# What is being asked:
Nothing but the lines from the start of the entries through the line containing "(** What the" should appear in the answer, each given exactly.

══ Supplied entries

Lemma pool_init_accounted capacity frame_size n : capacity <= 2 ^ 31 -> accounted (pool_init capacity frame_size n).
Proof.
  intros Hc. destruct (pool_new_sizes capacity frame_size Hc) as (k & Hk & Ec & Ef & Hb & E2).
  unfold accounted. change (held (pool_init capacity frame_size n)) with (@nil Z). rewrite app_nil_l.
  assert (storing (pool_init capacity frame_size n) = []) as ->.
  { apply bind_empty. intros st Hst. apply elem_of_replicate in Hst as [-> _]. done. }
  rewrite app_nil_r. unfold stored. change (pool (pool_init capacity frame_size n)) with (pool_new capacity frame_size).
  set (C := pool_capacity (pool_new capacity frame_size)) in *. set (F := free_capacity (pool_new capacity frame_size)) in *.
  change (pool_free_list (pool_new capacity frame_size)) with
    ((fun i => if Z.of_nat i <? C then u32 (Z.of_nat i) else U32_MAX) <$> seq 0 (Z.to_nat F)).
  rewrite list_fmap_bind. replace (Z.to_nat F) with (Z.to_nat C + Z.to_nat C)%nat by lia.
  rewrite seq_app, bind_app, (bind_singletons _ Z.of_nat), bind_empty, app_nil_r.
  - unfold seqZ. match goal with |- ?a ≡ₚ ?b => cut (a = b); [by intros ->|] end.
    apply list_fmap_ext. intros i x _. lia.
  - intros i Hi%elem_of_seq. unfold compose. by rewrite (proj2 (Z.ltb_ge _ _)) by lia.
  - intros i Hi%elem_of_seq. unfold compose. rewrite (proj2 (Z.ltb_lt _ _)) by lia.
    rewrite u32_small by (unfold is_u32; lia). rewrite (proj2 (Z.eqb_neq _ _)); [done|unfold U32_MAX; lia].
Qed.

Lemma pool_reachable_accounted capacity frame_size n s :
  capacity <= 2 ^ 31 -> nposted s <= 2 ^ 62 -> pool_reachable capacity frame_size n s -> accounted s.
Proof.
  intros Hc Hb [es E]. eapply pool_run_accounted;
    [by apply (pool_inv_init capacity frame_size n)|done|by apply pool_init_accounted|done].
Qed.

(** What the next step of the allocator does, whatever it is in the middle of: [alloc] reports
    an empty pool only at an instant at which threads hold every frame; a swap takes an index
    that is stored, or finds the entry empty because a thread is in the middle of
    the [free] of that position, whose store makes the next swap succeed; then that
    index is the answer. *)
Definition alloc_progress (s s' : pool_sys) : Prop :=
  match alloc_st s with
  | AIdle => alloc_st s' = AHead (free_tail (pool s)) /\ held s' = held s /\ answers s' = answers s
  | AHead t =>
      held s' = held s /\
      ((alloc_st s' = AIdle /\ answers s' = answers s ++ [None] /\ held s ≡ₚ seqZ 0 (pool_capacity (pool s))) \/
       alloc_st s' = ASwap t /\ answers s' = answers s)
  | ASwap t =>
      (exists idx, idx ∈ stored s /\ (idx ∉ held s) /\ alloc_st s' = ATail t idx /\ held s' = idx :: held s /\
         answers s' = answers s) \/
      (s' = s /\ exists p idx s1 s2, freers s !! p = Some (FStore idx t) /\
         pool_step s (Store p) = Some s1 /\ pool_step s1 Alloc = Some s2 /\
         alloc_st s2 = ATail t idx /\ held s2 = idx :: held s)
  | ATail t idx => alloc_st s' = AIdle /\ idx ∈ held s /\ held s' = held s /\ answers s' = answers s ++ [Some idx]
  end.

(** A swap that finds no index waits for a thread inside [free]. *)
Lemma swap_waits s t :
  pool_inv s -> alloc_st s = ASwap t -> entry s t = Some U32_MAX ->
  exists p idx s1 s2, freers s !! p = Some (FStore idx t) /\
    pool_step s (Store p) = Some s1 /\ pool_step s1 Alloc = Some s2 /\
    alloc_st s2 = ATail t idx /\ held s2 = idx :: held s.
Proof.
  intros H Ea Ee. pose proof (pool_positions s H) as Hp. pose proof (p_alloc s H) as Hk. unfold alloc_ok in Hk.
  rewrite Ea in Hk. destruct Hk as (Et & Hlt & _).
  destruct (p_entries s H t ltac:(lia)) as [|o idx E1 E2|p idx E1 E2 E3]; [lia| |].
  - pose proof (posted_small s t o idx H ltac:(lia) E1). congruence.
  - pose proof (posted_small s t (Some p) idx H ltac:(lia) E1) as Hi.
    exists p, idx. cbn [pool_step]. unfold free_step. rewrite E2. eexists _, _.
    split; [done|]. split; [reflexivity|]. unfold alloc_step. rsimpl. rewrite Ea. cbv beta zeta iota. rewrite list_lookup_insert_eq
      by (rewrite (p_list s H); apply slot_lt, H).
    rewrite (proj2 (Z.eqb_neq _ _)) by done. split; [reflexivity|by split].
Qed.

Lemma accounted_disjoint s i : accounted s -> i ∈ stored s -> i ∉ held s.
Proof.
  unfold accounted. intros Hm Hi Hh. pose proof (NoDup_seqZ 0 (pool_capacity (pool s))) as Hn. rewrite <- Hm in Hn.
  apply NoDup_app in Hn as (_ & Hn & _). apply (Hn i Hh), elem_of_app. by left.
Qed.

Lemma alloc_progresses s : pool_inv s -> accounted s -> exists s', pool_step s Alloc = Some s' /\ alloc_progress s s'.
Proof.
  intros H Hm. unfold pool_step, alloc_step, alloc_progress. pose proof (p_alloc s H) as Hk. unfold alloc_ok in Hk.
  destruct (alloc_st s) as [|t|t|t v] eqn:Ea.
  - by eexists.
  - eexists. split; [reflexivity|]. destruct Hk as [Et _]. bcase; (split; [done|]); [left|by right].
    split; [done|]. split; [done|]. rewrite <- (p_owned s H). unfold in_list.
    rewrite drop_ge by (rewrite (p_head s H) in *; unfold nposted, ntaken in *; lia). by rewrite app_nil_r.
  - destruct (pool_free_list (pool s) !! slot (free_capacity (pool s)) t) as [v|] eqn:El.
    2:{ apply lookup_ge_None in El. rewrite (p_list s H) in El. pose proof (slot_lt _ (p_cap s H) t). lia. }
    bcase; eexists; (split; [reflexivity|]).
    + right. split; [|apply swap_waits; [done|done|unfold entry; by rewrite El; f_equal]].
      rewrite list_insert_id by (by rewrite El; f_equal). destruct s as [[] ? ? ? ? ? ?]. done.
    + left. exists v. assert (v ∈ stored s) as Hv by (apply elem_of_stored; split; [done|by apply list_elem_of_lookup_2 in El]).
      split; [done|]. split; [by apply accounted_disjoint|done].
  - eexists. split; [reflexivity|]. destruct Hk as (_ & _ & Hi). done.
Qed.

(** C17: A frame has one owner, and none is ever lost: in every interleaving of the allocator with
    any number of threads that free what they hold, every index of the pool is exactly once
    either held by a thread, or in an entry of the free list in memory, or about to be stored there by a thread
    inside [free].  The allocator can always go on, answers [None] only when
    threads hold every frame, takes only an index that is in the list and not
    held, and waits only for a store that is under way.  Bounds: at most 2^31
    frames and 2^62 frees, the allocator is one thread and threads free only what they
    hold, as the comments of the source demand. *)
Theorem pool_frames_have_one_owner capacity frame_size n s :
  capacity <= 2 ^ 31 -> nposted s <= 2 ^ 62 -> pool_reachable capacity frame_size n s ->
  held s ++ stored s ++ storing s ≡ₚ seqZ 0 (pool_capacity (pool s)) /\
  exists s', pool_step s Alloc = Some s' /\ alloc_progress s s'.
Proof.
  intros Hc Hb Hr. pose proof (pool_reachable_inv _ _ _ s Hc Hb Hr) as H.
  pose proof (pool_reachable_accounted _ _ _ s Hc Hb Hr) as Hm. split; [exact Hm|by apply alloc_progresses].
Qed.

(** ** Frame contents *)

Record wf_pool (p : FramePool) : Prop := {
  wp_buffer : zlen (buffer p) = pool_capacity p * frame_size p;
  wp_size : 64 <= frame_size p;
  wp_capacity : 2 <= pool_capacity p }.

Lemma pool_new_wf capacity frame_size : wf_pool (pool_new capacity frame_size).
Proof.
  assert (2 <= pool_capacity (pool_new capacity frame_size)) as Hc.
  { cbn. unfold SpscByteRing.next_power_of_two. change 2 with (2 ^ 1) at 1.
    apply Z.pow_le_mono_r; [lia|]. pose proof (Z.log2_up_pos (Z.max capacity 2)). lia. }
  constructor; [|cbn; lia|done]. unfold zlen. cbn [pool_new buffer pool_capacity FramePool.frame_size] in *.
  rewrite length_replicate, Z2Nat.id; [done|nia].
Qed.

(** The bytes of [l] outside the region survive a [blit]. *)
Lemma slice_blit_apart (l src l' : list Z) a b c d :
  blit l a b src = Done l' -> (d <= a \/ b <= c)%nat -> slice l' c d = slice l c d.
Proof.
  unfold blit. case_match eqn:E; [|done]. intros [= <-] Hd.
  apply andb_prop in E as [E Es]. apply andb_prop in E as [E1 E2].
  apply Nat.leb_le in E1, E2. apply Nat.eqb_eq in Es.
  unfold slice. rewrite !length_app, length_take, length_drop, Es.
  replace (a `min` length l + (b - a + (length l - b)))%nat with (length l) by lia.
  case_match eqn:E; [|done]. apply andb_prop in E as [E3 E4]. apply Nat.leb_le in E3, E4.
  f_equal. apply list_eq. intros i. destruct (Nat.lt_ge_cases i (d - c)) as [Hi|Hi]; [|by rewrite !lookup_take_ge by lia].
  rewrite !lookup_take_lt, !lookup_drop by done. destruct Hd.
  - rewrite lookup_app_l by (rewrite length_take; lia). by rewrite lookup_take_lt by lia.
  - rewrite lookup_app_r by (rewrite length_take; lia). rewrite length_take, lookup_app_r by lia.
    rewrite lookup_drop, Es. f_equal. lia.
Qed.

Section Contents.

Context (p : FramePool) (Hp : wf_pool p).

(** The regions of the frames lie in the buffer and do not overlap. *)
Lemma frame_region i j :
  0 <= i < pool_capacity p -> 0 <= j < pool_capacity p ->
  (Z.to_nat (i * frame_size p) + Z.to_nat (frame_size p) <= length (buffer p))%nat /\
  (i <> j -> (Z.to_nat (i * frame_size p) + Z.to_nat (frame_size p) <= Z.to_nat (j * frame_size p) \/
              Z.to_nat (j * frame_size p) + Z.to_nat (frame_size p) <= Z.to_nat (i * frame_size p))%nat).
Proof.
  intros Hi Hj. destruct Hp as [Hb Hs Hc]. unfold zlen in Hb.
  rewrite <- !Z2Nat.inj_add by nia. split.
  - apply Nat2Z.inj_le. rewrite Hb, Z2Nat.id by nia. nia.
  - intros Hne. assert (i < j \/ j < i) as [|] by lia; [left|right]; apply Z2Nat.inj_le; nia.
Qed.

════

# Answer section:
Lemma pool_init_accounted capacity frame_size n : capacity <= 2 ^ 31 -> accounted (pool_init capacity frame_size n).
Proof.
  intros Hc. destruct (pool_new_sizes capacity frame_size Hc) as (k & Hk & Ec & Ef & Hb & E2).
  unfold accounted. change (held (pool_init capacity frame_size n)) with (@nil Z). rewrite app_nil_l.
  assert (storing (pool_init capacity frame_size n) = []) as ->.
  { apply bind_empty. intros st Hst. apply elem_of_replicate in Hst as [-> _]. done. }
  rewrite app_nil_r. unfold stored. change (pool (pool_init capacity frame_size n)) with (pool_new capacity frame_size).
  set (C := pool_capacity (pool_new capacity frame_size)) in *. set (F := free_capacity (pool_new capacity frame_size)) in *.
  change (pool_free_list (pool_new capacity frame_size)) with
    ((fun i => if Z.of_nat i <? C then u32 (Z.of_nat i) else U32_MAX) <$> seq 0 (Z.to_nat F)).
  rewrite list_fmap_bind. replace (Z.to_nat F) with (Z.to_nat C + Z.to_nat C)%nat by lia.
  rewrite seq_app, bind_app, (bind_singletons _ Z.of_nat), bind_empty, app_nil_r.
  - unfold seqZ. match goal with |- ?a ≡ₚ ?b => cut (a = b); [by intros ->|] end.
    apply list_fmap_ext. intros i x _. lia.
  - intros i Hi%elem_of_seq. unfold compose. by rewrite (proj2 (Z.ltb_ge _ _)) by lia.
  - intros i Hi%elem_of_seq. unfold compose. rewrite (proj2 (Z.ltb_lt _ _)) by lia.
    rewrite u32_small by (unfold is_u32; lia). rewrite (proj2 (Z.eqb_neq _ _)); [done|unfold U32_MAX; lia].
Qed.

Lemma pool_reachable_accounted capacity frame_size n s :
  capacity <= 2 ^ 31 -> nposted s <= 2 ^ 62 -> pool_reachable capacity frame_size n s -> accounted s.
Proof.
  intros Hc Hb [es E]. eapply pool_run_accounted;
    [by apply (pool_inv_init capacity frame_size n)|done|by apply pool_init_accounted|done].
Qed.

(** What the next step of the allocator does, whatever it is in the middle of: [alloc] reports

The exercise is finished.